(* ===== verification/Broker.v ===== *)
(** * The file broker (lib/fs-broker/broker.js)

    One module worker's broker: [handleOne] under its lock and its slot, the
    placing and host checks of a path argument, the verification after an
    open, the quota around growth, and every operation of OPS. *)
From Stdlib Require Import ZArith Lia Ascii String.
From stdpp Require Import prelude strings gmap.
From S2P Require Import Prelude Paths Namespace FsErrors Quota Json Prog Host SpawnWalk.

Set Default Proof Using "Type".
Local Open Scope Z_scope.

(** ** Constants *)

Definition MAX_FDS : Z := 256.
Definition RP_CACHE_MS : Z := 1000.
Definition MAX_IO : Z := 16 * 1024 * 1024.

Definition STAT_KEYS : list string :=
  ["dev"; "ino"; "mode"; "nlink"; "uid"; "gid"; "rdev"; "size"; "blksize"; "blocks"; "atimeMs"; "mtimeMs"; "ctimeMs"; "birthtimeMs"].
Definition NS_KEYS : list string := ["atimeNs"; "mtimeNs"; "ctimeNs"; "birthtimeNs"].

Definition ANCESTOR_STATS : stat :=
  mkStat KDir (JObj (map (fun k => (k, JNum (if String.eqb k "mode" then 16749 else if String.eqb k "nlink" then 1
                                            else if String.eqb k "blksize" then 4096 else 0))) STAT_KEYS)).

(** [fs.constants], as Linux has them. *)
Definition O_RDONLY : Z := 0.
Definition O_WRONLY : Z := 1.
Definition O_RDWR : Z := 2.
Definition O_CREAT : Z := 64.
Definition O_EXCL : Z := 128.
Definition O_TRUNC : Z := 512.
Definition O_APPEND : Z := 1024.
Definition O_NONBLOCK : Z := 2048.
Definition O_SYNC : Z := 1052672.

Definition bits (l : list Z) : Z := fold_left Z.lor l 0.

Definition FLAG_TABLE : list (string * Z) :=
  let W := bits [O_TRUNC; O_CREAT; O_WRONLY] in let WR := bits [O_TRUNC; O_CREAT; O_RDWR] in
  let A := bits [O_APPEND; O_CREAT; O_WRONLY] in let AR := bits [O_APPEND; O_CREAT; O_RDWR] in
  [("r", O_RDONLY); ("rs", Z.lor O_RDONLY O_SYNC); ("sr", Z.lor O_RDONLY O_SYNC); ("r+", O_RDWR);
   ("rs+", Z.lor O_RDWR O_SYNC); ("sr+", Z.lor O_RDWR O_SYNC);
   ("w", W); ("wx", Z.lor W O_EXCL); ("xw", Z.lor W O_EXCL); ("w+", WR); ("wx+", Z.lor WR O_EXCL); ("xw+", Z.lor WR O_EXCL);
   ("a", A); ("ax", Z.lor A O_EXCL); ("xa", Z.lor A O_EXCL); ("as", Z.lor A O_SYNC); ("sa", Z.lor A O_SYNC);
   ("a+", AR); ("ax+", Z.lor AR O_EXCL); ("xa+", Z.lor AR O_EXCL); ("as+", Z.lor AR O_SYNC); ("sa+", Z.lor AR O_SYNC)].

(** An open flag argument: a number, or what [String()] makes of it. *)
Inductive flag_arg := FlagNum (n : Z) | FlagText (s : string) | FlagAbsent.

(** Names [FLAG_TABLE] and [OPS] find on Object.prototype. *)
Definition inherited : list string :=
  ["constructor"; "__defineGetter__"; "__defineSetter__"; "hasOwnProperty"; "__lookupGetter__"; "__lookupSetter__";
   "isPrototypeOf"; "propertyIsEnumerable"; "toString"; "valueOf"; "__proto__"; "toLocaleString"].

Definition numericFlags (flags : flag_arg) : result Z :=
  let text s := match assoc s FLAG_TABLE with
                | Some n => Ok n
                | None => if includes s inherited then Throw (plain_error "spec.split is not a function")
                          else Throw (nodeError "EINVAL" "open" None None)
                end in
  match flags with
  | FlagNum n => Ok n
  | FlagAbsent => text "r"
  | FlagText s => text s
  end.

Definition has_bit (n m : Z) : bool := negb (Z.land n m =? 0).

(** [openFlags]: does it write, does it create (or destroy). *)
Definition writes_bits : Z := bits [O_WRONLY; O_RDWR; O_CREAT; O_TRUNC; O_APPEND].
Definition creates_bits : Z := bits [O_CREAT; O_TRUNC; O_EXCL].
Definition openFlags (flags : flag_arg) : result (bool * bool) :=
  let! n := numericFlags flags in Ok (has_bit n writes_bits, has_bit n creates_bits).

(** ** Calls and answers *)

(** One request of the worker: an operation of OPS with its arguments. *)
Inductive call :=
| CAccess (p : pathval) (mode : jsval)
| CExists (p : pathval)
| CStat (p : pathval) (bigint : bool)
| CLstat (p : pathval) (bigint : bool)
| CRealpath (p : pathval)
| CReadlink (p : pathval)
| CReaddir (p : pathval) (recursive withFileTypes : bool)
| CStatfs (p : pathval)
| CMkdir (p : pathval) (opts : jsval)
| CMkdtemp (p : pathval)
| CRmdir (p : pathval)
| CRm (p : pathval) (opts : jsval)
| CUnlink (p : pathval)
| CRename (from to : pathval)
| CCopyFile (from to : pathval) (excl : bool)
| CLink (from to : pathval)
| CSymlink (target : string) (p : pathval) (type_ : jsval)
| CChmod (p : pathval) (mode : num)
| CChown (p : pathval) (uid gid : jsval)
| CLchown (p : pathval) (uid gid : jsval)
| CUtimes (p : pathval) (atime mtime : jsval)
| CLutimes (p : pathval) (atime mtime : jsval)
| CTruncate (p : pathval) (len : narg)
| COpen (p : pathval) (flags : flag_arg) (mode : jsval)
| CReadFile (p : pathval) (flags : flag_arg)
| CWriteFile (p : pathval) (data : string) (flags : flag_arg) (mode : jsval)
| CClose (fd : Z)
| CRead (fd : Z) (length : narg) (position : narg)
| CWrite (fd : Z) (data : string) (position : narg)
| CFstat (fd : Z) (bigint : bool)
| CFtruncate (fd : Z) (len : narg)
| CFsync (fd : Z)
| CFdatasync (fd : Z)
| CFchmod (fd : Z) (mode : num)
| CFchown (fd : Z) (uid gid : jsval)
| CFutimes (fd : Z) (atime mtime : jsval)
| CUnknown (op : string).

Inductive dirent_out := DName (name : string) | DEntry (name : string) (type_ : string) (parentPath : string).

Inductive answer :=
| AUndef
| ATrue
| AFalse
| AText (s : string)
| AStats (bigint : bool) (fields : jsval)
| AList (l : list dirent_out)
| AJson (v : jsval)
| AData (s : string)
| ANum (n : Z).

Definition statsOut (st : stat) (bigint : bool) : answer :=
  AStats bigint (JObj (map (fun k => (k, jget k (st_all st))) (STAT_KEYS ++ if bigint then NS_KEYS else []))).

Definition direntType (k : kind) : string :=
  match k with KFile => "file" | KDir => "dir" | KLink => "symlink" | KOther => "other" end.

(** ** The broker *)

Inductive mode := Off | Audit | Enforce.

#[export] Instance mode_eq_dec : EqDecision mode.
Proof. solve_decision. Defined.

Inductive want := WantR | WantW.

#[export] Instance want_eq_dec : EqDecision want.
Proof. solve_decision. Defined.

Section broker.
Context (fileURLToPath : string -> result string) (process_cwd : string).
(** The broker's options. *)
Context (m : mode) (ns : namespace) (cwd : string) (has_quota linux : bool) (maxEntries : Z).

Definition enforce : bool := bool_decide (m = Enforce).

Definition report (rule target : string) : prog brE unit :=
  if decide (m = Off) then Ret tt else ask (BReport rule target).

- _What the task requires_
Set down the full listing a second time, exactly as given.

- _Output for this task_
(* ===== verification/Broker.v ===== *)
(** * The file broker (lib/fs-broker/broker.js)

    One module worker's broker: [handleOne] under its lock and its slot, the
    placing and host checks of a path argument, the verification after an
    open, the quota around growth, and every operation of OPS. *)
From Stdlib Require Import ZArith Lia Ascii String.
From stdpp Require Import prelude strings gmap.
From S2P Require Import Prelude Paths Namespace FsErrors Quota Json Prog Host SpawnWalk.

Set Default Proof Using "Type".
Local Open Scope Z_scope.

(** ** Constants *)

Definition MAX_FDS : Z := 256.
Definition RP_CACHE_MS : Z := 1000.
Definition MAX_IO : Z := 16 * 1024 * 1024.

Definition STAT_KEYS : list string :=
  ["dev"; "ino"; "mode"; "nlink"; "uid"; "gid"; "rdev"; "size"; "blksize"; "blocks"; "atimeMs"; "mtimeMs"; "ctimeMs"; "birthtimeMs"].
Definition NS_KEYS : list string := ["atimeNs"; "mtimeNs"; "ctimeNs"; "birthtimeNs"].

Definition ANCESTOR_STATS : stat :=
  mkStat KDir (JObj (map (fun k => (k, JNum (if String.eqb k "mode" then 16749 else if String.eqb k "nlink" then 1
                                            else if String.eqb k "blksize" then 4096 else 0))) STAT_KEYS)).

(** [fs.constants], as Linux has them. *)
Definition O_RDONLY : Z := 0.
Definition O_WRONLY : Z := 1.
Definition O_RDWR : Z := 2.
Definition O_CREAT : Z := 64.
Definition O_EXCL : Z := 128.
Definition O_TRUNC : Z := 512.
Definition O_APPEND : Z := 1024.
Definition O_NONBLOCK : Z := 2048.
Definition O_SYNC : Z := 1052672.

Definition bits (l : list Z) : Z := fold_left Z.lor l 0.

Definition FLAG_TABLE : list (string * Z) :=
  let W := bits [O_TRUNC; O_CREAT; O_WRONLY] in let WR := bits [O_TRUNC; O_CREAT; O_RDWR] in
  let A := bits [O_APPEND; O_CREAT; O_WRONLY] in let AR := bits [O_APPEND; O_CREAT; O_RDWR] in
  [("r", O_RDONLY); ("rs", Z.lor O_RDONLY O_SYNC); ("sr", Z.lor O_RDONLY O_SYNC); ("r+", O_RDWR);
   ("rs+", Z.lor O_RDWR O_SYNC); ("sr+", Z.lor O_RDWR O_SYNC);
   ("w", W); ("wx", Z.lor W O_EXCL); ("xw", Z.lor W O_EXCL); ("w+", WR); ("wx+", Z.lor WR O_EXCL); ("xw+", Z.lor WR O_EXCL);
   ("a", A); ("ax", Z.lor A O_EXCL); ("xa", Z.lor A O_EXCL); ("as", Z.lor A O_SYNC); ("sa", Z.lor A O_SYNC);
   ("a+", AR); ("ax+", Z.lor AR O_EXCL); ("xa+", Z.lor AR O_EXCL); ("as+", Z.lor AR O_SYNC); ("sa+", Z.lor AR O_SYNC)].

(** An open flag argument: a number, or what [String()] makes of it. *)
Inductive flag_arg := FlagNum (n : Z) | FlagText (s : string) | FlagAbsent.

(** Names [FLAG_TABLE] and [OPS] find on Object.prototype. *)
Definition inherited : list string :=
  ["constructor"; "__defineGetter__"; "__defineSetter__"; "hasOwnProperty"; "__lookupGetter__"; "__lookupSetter__";
   "isPrototypeOf"; "propertyIsEnumerable"; "toString"; "valueOf"; "__proto__"; "toLocaleString"].

Definition numericFlags (flags : flag_arg) : result Z :=
  let text s := match assoc s FLAG_TABLE with
                | Some n => Ok n
                | None => if includes s inherited then Throw (plain_error "spec.split is not a function")
                          else Throw (nodeError "EINVAL" "open" None None)
                end in
  match flags with
  | FlagNum n => Ok n
  | FlagAbsent => text "r"
  | FlagText s => text s
  end.

Definition has_bit (n m : Z) : bool := negb (Z.land n m =? 0).

(** [openFlags]: does it write, does it create (or destroy). *)
Definition writes_bits : Z := bits [O_WRONLY; O_RDWR; O_CREAT; O_TRUNC; O_APPEND].
Definition creates_bits : Z := bits [O_CREAT; O_TRUNC; O_EXCL].
Definition openFlags (flags : flag_arg) : result (bool * bool) :=
  let! n := numericFlags flags in Ok (has_bit n writes_bits, has_bit n creates_bits).

(** ** Calls and answers *)

(** One request of the worker: an operation of OPS with its arguments. *)
Inductive call :=
| CAccess (p : pathval) (mode : jsval)
| CExists (p : pathval)
| CStat (p : pathval) (bigint : bool)
| CLstat (p : pathval) (bigint : bool)
| CRealpath (p : pathval)
| CReadlink (p : pathval)
| CReaddir (p : pathval) (recursive withFileTypes : bool)
| CStatfs (p : pathval)
| CMkdir (p : pathval) (opts : jsval)
| CMkdtemp (p : pathval)
| CRmdir (p : pathval)
| CRm (p : pathval) (opts : jsval)
| CUnlink (p : pathval)
| CRename (from to : pathval)
| CCopyFile (from to : pathval) (excl : bool)
| CLink (from to : pathval)
| CSymlink (target : string) (p : pathval) (type_ : jsval)
| CChmod (p : pathval) (mode : num)
| CChown (p : pathval) (uid gid : jsval)
| CLchown (p : pathval) (uid gid : jsval)
| CUtimes (p : pathval) (atime mtime : jsval)
| CLutimes (p : pathval) (atime mtime : jsval)
| CTruncate (p : pathval) (len : narg)
| COpen (p : pathval) (flags : flag_arg) (mode : jsval)
| CReadFile (p : pathval) (flags : flag_arg)
| CWriteFile (p : pathval) (data : string) (flags : flag_arg) (mode : jsval)
| CClose (fd : Z)
| CRead (fd : Z) (length : narg) (position : narg)
| CWrite (fd : Z) (data : string) (position : narg)
| CFstat (fd : Z) (bigint : bool)
| CFtruncate (fd : Z) (len : narg)
| CFsync (fd : Z)
| CFdatasync (fd : Z)
| CFchmod (fd : Z) (mode : num)
| CFchown (fd : Z) (uid gid : jsval)
| CFutimes (fd : Z) (atime mtime : jsval)
| CUnknown (op : string).

Inductive dirent_out := DName (name : string) | DEntry (name : string) (type_ : string) (parentPath : string).

Inductive answer :=
| AUndef
| ATrue
| AFalse
| AText (s : string)
| AStats (bigint : bool) (fields : jsval)
| AList (l : list dirent_out)
| AJson (v : jsval)
| AData (s : string)
| ANum (n : Z).

Definition statsOut (st : stat) (bigint : bool) : answer :=
  AStats bigint (JObj (map (fun k => (k, jget k (st_all st))) (STAT_KEYS ++ if bigint then NS_KEYS else []))).

Definition direntType (k : kind) : string :=
  match k with KFile => "file" | KDir => "dir" | KLink => "symlink" | KOther => "other" end.

(** ** The broker *)

Inductive mode := Off | Audit | Enforce.

#[export] Instance mode_eq_dec : EqDecision mode.
Proof. solve_decision. Defined.

Inductive want := WantR | WantW.

#[export] Instance want_eq_dec : EqDecision want.
Proof. solve_decision. Defined.

Section broker.
Context (fileURLToPath : string -> result string) (process_cwd : string).
(** The broker's options. *)
Context (m : mode) (ns : namespace) (cwd : string) (has_quota linux : bool) (maxEntries : Z).

Definition enforce : bool := bool_decide (m = Enforce).

Definition report (rule target : string) : prog brE unit :=
  if decide (m = Off) then Ret tt else ask (BReport rule target).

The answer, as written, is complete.